The records below hold a stretch from the line with "extract_features repr text" through the line with "- eapply float_of_cell_not_NaN; [|exact Fv]."; return exactly those lines, ends included, and nothing more.
-*-
Lemma dwellStep_exit (d : DwellState) (f : CursorSample) :
  ~ inRadius (d_anchor d) f ->
  dwellStep d (s_x f) (s_y f) (s_now f)
  = (mkDwell (mkPoint (s_x f) (s_y f)) (s_now f) false, Fin 0, false).
Proof.
  unfold inRadius, dwellStep. intros H.
  destruct (JS.gtb _ _); [reflexivity | congruence].
Qed.

Lemma dwellStep_triggered (d : DwellState) (f : CursorSample) :
  inRadius (d_anchor d) f -> d_triggered d = true ->
  dwellStep d (s_x f) (s_y f) (s_now f) = (d, Fin 0, false).
Proof.
  unfold inRadius, dwellStep. intros -> ->. reflexivity.
Qed.

Lemma dwellStep_pending (d : DwellState) (f : CursorSample) :
  inRadius (d_anchor d) f -> d_triggered d = false -> due d f = false ->
  dwellStep d (s_x f) (s_y f) (s_now f) = (d, progressAt d f, false).
Proof.
  unfold inRadius, dwellStep, due. intros -> -> ->. reflexivity.
Qed.

Lemma dwellStep_fire (d : DwellState) (f : CursorSample) :
  inRadius (d_anchor d) f -> d_triggered d = false -> due d f = true ->
  dwellStep d (s_x f) (s_y f) (s_now f)
  = (mkDwell (d_anchor d) (d_startTime d) true, Fin 0, true).
Proof.
  unfold inRadius, dwellStep, due. intros -> -> ->. reflexivity.
Qed.

(** After the event, frames within the radius report nothing and change
    nothing. *)
Lemma dwellRun_triggered (d : DwellState) (fs : list CursorSample) :
  d_triggered d = true ->
  Forall (inRadius (d_anchor d)) fs ->
  dwellRun d fs = (d, map (fun _ => (Fin 0, false)) fs).
Proof.
  intros Ht Hin. induction Hin as [| f fs Hf _ IH]; [reflexivity |].
  simpl. rewrite dwellStep_triggered, IH by assumption. reflexivity.
Qed.

(** Before the duration has elapsed, frames within the radius report the
    progress and change nothing. *)
Lemma dwellRun_pending (d : DwellState) (fs : list CursorSample) :
  d_triggered d = false ->
  Forall (inRadius (d_anchor d)) fs ->
  Forall (fun g => due d g = false) fs ->
  dwellRun d fs = (d, map (fun g => (progressAt d g, false)) fs).
Proof.
  intros Ht Hin Hdue. induction Hin as [| f fs Hf _ IH]; [reflexivity |].
  inversion Hdue as [| ? ? Hd Hds]; subst.
  simpl. rewrite dwellStep_pending, IH by assumption. reflexivity.
Qed.

Lemma dwellRun_app (d : DwellState) (fs gs : list CursorSample) :
  dwellRun d (fs ++ gs)
  = (fst (dwellRun (fst (dwellRun d fs)) gs),
     snd (dwellRun d fs) ++ snd (dwellRun (fst (dwellRun d fs)) gs)).
Proof.
  revert d. induction fs as [| f fs IH]; intros d; simpl.
  - destruct (dwellRun d gs); reflexivity.
  - destruct (dwellStep d (s_x f) (s_y f) (s_now f)) as [[d1 p] b].
    rewrite IH. destruct (dwellRun d1 fs) as [d2 outs]. reflexivity.
Qed.

Lemma dwellEvents_app (a b : list (number * bool)) :
  dwellEvents (a ++ b) = (dwellEvents a + dwellEvents b)%nat.
Proof. unfold dwellEvents. rewrite filter_app, length_app. reflexivity. Qed.

Lemma dwellEvents_none {A : Type} (g : A -> number) (l : list A) :
  dwellEvents (map (fun a => (g a, false)) l) = 0%nat.
Proof. unfold dwellEvents. induction l; simpl; auto. Qed.

(** A stay within the radius that reaches the duration: the run up to,
    at and after the first frame that is due. *)
Lemma dwellRun_stay (d : DwellState) (pre post : list CursorSample) (f : CursorSample) :
  d_triggered d = false ->
  Forall (inRadius (d_anchor d)) (pre ++ f :: post) ->
  Forall (fun g => due d g = false) pre ->
  due d f = true ->
  dwellRun d (pre ++ f :: post)
  = (mkDwell (d_anchor d) (d_startTime d) true,
     map (fun g => (progressAt d g, false)) pre
     ++ (Fin 0, true) :: map (fun _ => (Fin 0, false)) post).
Proof.
  intros Ht Hin Hpre Hf.
  apply Forall_app in Hin. destruct Hin as [Hin_pre Hin_rest].
  inversion Hin_rest as [| ? ? Hin_f Hin_post]; subst.
  rewrite dwellRun_app, (dwellRun_pending d pre) by assumption.
  simpl fst; simpl snd. simpl dwellRun.
  rewrite dwellStep_fire by assumption.
  rewrite dwellRun_triggered by (simpl; auto).
  reflexivity.
Qed.
(** Row [i] of what [extract_features] returns on a column is what it
    returns on the text of row [i] alone; pack size and measure are never
    missing. *)
Lemma extract_features_rows (text packs values units : series) :
  extract_features repr text = Ok (packs, values, units) ->
  List.length packs = List.length text
  /\ List.length values = List.length text
  /\ List.length units = List.length text
  /\ forall i c, nth_error text i = Some c ->
       exists pack value unit,
         extract_features repr [c] = Ok ([pack], [value], [unit])
         /\ nth_error packs i = Some pack
         /\ nth_error values i = Some value
         /\ nth_error units i = Some unit
         /\ pack <> NaN /\ value <> NaN.
Proof.
  unfold extract_features, astype_float. intros H.
  destruct (mapM float_of_cell (fillna (Num 1) (str_extract pack_regex (astype_str repr text))))
    as [ps|] eqn:Hp; [|discriminate].
  destruct (mapM float_of_cell (fillna (Num 0) (str_extract value_regex (astype_str repr text))))
    as [vs|] eqn:Hv; [|discriminate].
  cbn [bind] in H. injection H as <- <- <-.
  apply mapM_nth_error in Hp. destruct Hp as [Lp Np].
  apply mapM_nth_error in Hv. destruct Hv as [Lv Nv].
  unfold fillna, str_extract, astype_str, str_lower, str_strip in *.
  rewrite !length_map in *.
  repeat split; try assumption.
  intros i c Hc.
  pose proof (Np i) as Np'. rewrite !nth_error_map, Hc in Np'.
  cbn [option_map] in Np'. destruct (Np' _ eq_refl) as (p & Fp & Hp).
  pose proof (Nv i) as Nv'. rewrite !nth_error_map, Hc in Nv'.
  cbn [option_map] in Nv'. destruct (Nv' _ eq_refl) as (v & Fv & Hv).
  eexists p, v, _. cbn [List.map].
  rewrite (mapM_one _ _ _ Fp), (mapM_one _ _ _ Fv). cbn [bind].
  split; [reflexivity|]. split; [exact Hp|]. split; [exact Hv|].
  split; [rewrite !nth_error_map, Hc; reflexivity|].
  split.
  - eapply float_of_cell_not_NaN; [|exact Fp].
    now destruct (Re.extract pack_regex (str_of_cell repr c)).
  - eapply float_of_cell_not_NaN; [|exact Fv].
    now destruct (Re.extract value_regex (str_of_cell repr c)).
Qed.
(** Addresses are put into the path as they are: different addresses give
    different summary paths, but the summary path of an address that ends
    like a fills request is the fills path of its prefix.  The fills path
    asks for 50 entries when no limit is given. *)
Theorem wallet_paths_verbatim (a : string) :
  (forall b, fetchWalletSummaryPath a = fetchWalletSummaryPath b -> a = b)
  /\ (forall n, (n < 10 ^ 21)%N ->
        fetchWalletSummaryPath (a ++ "/fills?limit=" ++ decimal n)
        = fetchWalletFillsPath a (Some n))
  /\ fetchWalletFillsPath a None = "/wallets/" ++ a ++ "/fills?limit=50".
Proof.
  unfold fetchWalletSummaryPath, fetchWalletFillsPath.
  split; [|split; [intros n _; reflexivity | reflexivity]].
  intros b H. cbn in H. now injection H.
Qed.

End ClientFacts.

(** A caller that sends an [Authorization] header loses [Content-Type]. *)
Lemma request_config_caller_headers_witness :
  Fixtures.bearer "headers"
  = Some (Client.Headers (Client.prop "Authorization" "Bearer t"))
  /\ forall h',
       Client.requestConfig (Client.getOptions Fixtures.bearer) "headers"
       = Some (Client.Headers h') ->
       h' "Content-Type" = None.
Proof.
  assert (H : Fixtures.bearer "headers"
              = Some (Client.Headers (Client.prop "Authorization" "Bearer t")))
    by reflexivity.
  split; [exact H|].
  exact (proj2 (proj2
    (request_config_caller_headers Fixtures.bearer
       (Client.prop "Authorization" "Bearer t") "" H)) eq_refl).
Defined.

(* ================================================================== *)
(** ** Properties of the components *)
(* ================================================================== *)

Section ComponentFacts.

Import Components.

Variable StringToNumber : string -> number.

Lemma formatCurrency_zero :
  formatCurrency StringToNumber (ofLength 0) = "$0.00".
Proof. reflexivity. Qed.

Lemma append_empty (s : string) : s ++ "" = s.
Proof. induction s as [|c s IH]; simpl; [reflexivity | now rewrite IH]. Qed.

Lemma format_length n :
  format 0 0 (Finite (inject_Z (Z.of_nat n))) = groupedInteger 0 (Z.of_nat n).
Proof.
  unfold format, signOf, fractionPart, fractionDigits, scaledMagnitude,
    inject_Z.
  cbn [Qnum Qden lowDigits rev stripZeros Z.of_nat Z.pow].
  destruct (Z.ltb_spec (Z.of_nat n) 0); [lia|].
  rewrite Z.abs_eq by lia.
  replace ((2 * Z.of_nat n * 1 + 1) / (2 * 1))%Z with (Z.of_nat n).
  - cbn [append]. now rewrite append_empty.
  - apply Z.div_unique with (r := 1%Z); lia.
Qed.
-*-
Finished exercise
  extract_features repr text = Ok (packs, values, units) ->
  List.length packs = List.length text
  /\ List.length values = List.length text
  /\ List.length units = List.length text
  /\ forall i c, nth_error text i = Some c ->
       exists pack value unit,
         extract_features repr [c] = Ok ([pack], [value], [unit])
         /\ nth_error packs i = Some pack
         /\ nth_error values i = Some value
         /\ nth_error units i = Some unit
         /\ pack <> NaN /\ value <> NaN.
Proof.
  unfold extract_features, astype_float. intros H.
  destruct (mapM float_of_cell (fillna (Num 1) (str_extract pack_regex (astype_str repr text))))
    as [ps|] eqn:Hp; [|discriminate].
  destruct (mapM float_of_cell (fillna (Num 0) (str_extract value_regex (astype_str repr text))))
    as [vs|] eqn:Hv; [|discriminate].
  cbn [bind] in H. injection H as <- <- <-.
  apply mapM_nth_error in Hp. destruct Hp as [Lp Np].
  apply mapM_nth_error in Hv. destruct Hv as [Lv Nv].
  unfold fillna, str_extract, astype_str, str_lower, str_strip in *.
  rewrite !length_map in *.
  repeat split; try assumption.
  intros i c Hc.
  pose proof (Np i) as Np'. rewrite !nth_error_map, Hc in Np'.
  cbn [option_map] in Np'. destruct (Np' _ eq_refl) as (p & Fp & Hp).
  pose proof (Nv i) as Nv'. rewrite !nth_error_map, Hc in Nv'.
  cbn [option_map] in Nv'. destruct (Nv' _ eq_refl) as (v & Fv & Hv).
  eexists p, v, _. cbn [List.map].
  rewrite (mapM_one _ _ _ Fp), (mapM_one _ _ _ Fv). cbn [bind].
  split; [reflexivity|]. split; [exact Hp|]. split; [exact Hv|].
  split; [rewrite !nth_error_map, Hc; reflexivity|].
  split.
  - eapply float_of_cell_not_NaN; [|exact Fp].
    now destruct (Re.extract pack_regex (str_of_cell repr c)).
  - eapply float_of_cell_not_NaN; [|exact Fv].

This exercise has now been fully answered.